_What you will do_
A stretch of the entries below is to be set down exactly, running from the line with "(** ** Results *)" through the line with "Res E A) (k", both included, and no other line.

____

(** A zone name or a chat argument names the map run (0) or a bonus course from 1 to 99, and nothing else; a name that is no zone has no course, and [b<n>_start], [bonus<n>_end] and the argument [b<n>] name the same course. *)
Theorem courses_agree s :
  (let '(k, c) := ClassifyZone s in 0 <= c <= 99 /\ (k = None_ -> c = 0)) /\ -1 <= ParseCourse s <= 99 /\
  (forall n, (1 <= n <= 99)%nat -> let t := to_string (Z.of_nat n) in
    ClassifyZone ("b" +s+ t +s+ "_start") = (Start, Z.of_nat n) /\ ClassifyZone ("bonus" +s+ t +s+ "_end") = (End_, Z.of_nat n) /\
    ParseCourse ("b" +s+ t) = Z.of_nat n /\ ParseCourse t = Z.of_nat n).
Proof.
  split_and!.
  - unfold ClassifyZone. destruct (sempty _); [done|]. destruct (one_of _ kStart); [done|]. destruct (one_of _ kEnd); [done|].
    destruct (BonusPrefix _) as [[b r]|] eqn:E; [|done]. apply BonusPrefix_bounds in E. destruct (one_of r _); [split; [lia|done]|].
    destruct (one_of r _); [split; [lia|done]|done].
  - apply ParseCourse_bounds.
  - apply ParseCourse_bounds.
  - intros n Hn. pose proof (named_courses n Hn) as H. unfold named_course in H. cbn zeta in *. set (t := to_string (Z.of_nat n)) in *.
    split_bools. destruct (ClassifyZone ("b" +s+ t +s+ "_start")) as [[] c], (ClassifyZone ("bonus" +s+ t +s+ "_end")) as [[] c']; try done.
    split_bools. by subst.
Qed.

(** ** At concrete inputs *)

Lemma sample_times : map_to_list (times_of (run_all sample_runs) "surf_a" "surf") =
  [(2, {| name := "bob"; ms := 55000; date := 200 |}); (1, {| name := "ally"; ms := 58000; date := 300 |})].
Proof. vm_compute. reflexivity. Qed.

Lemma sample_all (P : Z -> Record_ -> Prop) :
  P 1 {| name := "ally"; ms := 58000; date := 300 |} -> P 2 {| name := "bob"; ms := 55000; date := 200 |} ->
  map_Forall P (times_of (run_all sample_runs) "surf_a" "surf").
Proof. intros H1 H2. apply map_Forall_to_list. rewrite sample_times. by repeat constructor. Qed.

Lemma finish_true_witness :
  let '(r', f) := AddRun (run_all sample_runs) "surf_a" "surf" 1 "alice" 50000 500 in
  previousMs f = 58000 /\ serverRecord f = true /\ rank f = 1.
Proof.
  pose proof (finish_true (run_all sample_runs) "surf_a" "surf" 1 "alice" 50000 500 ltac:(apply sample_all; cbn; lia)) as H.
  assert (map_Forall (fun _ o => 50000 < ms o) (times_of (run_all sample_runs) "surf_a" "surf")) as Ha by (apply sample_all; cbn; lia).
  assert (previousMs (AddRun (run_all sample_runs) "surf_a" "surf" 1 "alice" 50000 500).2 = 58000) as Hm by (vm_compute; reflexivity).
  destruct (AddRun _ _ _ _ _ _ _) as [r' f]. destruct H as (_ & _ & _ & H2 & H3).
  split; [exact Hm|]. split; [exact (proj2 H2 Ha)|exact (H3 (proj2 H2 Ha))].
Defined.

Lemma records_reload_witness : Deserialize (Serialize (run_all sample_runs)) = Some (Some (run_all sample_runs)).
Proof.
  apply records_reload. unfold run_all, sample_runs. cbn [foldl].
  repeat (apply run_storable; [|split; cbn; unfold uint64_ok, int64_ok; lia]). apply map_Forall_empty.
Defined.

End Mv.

____

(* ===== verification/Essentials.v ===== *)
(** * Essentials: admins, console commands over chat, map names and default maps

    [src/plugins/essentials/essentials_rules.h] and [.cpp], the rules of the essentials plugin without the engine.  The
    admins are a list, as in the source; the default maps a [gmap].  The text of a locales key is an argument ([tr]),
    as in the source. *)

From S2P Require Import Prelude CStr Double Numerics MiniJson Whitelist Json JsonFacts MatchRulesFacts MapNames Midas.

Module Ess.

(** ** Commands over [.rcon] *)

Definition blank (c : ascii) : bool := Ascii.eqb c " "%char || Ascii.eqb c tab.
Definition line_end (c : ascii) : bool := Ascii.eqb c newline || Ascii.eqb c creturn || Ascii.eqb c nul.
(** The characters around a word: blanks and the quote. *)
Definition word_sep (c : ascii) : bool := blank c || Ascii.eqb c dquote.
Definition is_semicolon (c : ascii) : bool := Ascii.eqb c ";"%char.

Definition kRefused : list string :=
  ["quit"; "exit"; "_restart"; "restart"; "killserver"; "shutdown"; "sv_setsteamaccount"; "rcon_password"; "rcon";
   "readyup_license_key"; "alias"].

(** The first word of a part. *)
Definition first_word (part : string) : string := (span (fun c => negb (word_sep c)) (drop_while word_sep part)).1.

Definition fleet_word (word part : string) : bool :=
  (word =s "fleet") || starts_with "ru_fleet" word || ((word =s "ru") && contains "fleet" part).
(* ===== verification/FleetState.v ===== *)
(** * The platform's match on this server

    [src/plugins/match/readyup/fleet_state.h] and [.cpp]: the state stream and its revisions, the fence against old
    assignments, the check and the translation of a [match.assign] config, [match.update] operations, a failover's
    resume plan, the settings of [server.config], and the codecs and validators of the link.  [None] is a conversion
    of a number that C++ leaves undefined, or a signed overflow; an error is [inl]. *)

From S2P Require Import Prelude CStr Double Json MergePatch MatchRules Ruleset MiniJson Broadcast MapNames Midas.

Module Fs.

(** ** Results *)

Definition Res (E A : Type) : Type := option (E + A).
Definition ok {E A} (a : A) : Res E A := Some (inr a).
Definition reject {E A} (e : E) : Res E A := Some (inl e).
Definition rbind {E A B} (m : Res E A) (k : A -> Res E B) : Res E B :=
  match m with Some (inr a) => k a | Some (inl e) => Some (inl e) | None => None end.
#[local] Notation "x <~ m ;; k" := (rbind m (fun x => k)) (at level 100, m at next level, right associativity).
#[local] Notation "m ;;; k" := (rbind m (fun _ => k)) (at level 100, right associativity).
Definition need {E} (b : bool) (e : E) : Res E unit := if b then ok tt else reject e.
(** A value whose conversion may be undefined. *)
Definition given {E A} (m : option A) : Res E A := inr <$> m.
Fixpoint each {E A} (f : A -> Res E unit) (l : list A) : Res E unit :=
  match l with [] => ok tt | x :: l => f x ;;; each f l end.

____

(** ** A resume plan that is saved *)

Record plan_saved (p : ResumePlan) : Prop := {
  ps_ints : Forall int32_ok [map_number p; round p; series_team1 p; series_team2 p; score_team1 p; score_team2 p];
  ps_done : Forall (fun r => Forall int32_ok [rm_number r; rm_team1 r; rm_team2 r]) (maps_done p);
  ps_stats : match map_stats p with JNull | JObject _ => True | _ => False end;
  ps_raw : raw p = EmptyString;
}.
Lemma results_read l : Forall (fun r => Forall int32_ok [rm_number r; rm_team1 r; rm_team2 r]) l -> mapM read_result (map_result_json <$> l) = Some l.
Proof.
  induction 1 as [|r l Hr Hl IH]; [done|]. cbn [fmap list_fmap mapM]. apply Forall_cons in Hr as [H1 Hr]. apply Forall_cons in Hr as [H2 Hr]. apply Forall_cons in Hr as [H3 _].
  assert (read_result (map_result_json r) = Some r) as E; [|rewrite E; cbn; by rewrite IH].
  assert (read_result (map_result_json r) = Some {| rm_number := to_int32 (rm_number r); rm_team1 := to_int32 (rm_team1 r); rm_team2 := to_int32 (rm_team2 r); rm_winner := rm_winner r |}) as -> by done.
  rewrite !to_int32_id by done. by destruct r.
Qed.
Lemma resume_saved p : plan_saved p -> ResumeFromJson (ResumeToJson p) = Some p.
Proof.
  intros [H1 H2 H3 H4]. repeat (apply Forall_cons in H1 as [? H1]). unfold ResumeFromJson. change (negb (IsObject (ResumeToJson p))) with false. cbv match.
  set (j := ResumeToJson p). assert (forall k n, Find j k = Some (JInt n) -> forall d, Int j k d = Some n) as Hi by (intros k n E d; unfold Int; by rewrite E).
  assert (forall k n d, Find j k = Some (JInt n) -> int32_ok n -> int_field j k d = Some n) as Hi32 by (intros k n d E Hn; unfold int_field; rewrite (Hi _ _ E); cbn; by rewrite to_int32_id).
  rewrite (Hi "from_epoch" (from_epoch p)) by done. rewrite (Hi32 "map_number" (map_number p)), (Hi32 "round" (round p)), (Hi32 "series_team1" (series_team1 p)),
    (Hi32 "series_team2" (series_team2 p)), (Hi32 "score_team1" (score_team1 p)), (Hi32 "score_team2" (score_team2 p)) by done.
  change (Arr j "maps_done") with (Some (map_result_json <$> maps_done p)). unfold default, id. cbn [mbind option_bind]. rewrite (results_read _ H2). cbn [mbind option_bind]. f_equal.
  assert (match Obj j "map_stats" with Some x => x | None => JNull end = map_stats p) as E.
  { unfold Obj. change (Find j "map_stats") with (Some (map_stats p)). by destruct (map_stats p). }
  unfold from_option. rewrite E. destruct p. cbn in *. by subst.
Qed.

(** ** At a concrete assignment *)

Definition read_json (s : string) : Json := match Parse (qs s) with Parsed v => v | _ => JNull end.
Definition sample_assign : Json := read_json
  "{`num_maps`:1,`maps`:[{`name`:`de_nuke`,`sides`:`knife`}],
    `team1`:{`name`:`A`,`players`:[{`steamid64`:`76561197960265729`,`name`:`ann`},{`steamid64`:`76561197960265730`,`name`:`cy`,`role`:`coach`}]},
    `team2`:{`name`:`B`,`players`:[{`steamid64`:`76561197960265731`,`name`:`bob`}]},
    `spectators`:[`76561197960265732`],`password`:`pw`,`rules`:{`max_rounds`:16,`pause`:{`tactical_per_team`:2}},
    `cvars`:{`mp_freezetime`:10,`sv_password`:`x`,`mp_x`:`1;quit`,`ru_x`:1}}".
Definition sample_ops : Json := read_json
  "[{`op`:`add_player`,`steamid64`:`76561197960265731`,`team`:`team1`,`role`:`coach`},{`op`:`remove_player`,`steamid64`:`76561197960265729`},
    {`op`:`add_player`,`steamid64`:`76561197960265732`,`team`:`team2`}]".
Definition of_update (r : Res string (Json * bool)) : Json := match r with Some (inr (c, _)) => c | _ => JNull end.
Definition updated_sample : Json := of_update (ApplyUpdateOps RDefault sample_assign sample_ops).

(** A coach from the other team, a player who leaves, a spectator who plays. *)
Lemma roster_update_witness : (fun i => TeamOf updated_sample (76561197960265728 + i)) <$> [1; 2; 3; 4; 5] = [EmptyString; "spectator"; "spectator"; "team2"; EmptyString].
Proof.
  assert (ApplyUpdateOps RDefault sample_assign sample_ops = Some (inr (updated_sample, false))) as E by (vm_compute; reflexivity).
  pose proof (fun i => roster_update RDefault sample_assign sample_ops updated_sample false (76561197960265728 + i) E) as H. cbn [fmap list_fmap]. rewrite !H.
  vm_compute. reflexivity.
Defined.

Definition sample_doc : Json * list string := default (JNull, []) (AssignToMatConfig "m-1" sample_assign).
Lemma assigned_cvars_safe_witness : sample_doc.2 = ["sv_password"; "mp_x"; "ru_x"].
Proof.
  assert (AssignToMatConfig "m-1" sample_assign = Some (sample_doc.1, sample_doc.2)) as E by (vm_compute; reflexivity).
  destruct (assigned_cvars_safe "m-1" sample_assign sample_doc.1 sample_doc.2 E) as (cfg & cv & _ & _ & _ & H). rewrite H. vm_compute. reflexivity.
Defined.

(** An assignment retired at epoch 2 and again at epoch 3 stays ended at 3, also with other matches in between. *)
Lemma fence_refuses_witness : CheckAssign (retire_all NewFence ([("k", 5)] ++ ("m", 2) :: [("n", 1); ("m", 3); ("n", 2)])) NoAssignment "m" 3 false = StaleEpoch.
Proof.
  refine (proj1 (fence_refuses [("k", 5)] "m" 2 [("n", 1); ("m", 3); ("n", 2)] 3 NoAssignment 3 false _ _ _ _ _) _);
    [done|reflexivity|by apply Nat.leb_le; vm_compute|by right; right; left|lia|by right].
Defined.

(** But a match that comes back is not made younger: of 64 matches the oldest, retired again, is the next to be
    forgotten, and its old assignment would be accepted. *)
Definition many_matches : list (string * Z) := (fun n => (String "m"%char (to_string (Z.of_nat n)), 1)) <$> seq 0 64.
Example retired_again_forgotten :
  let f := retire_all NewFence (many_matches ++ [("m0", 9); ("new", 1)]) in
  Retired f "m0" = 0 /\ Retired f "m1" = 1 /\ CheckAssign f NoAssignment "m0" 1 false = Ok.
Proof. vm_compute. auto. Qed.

____

_Output of the exercise_
(** ** Results *)

Definition Res (E A : Type) : Type := option (E + A).
Definition ok {E A} (a : A) : Res E A := Some (inr a).
Definition reject {E A} (e : E) : Res E A := Some (inl e).
Definition rbind {E A B} (m : Res E A) (k : A -> Res E B) : Res E B :=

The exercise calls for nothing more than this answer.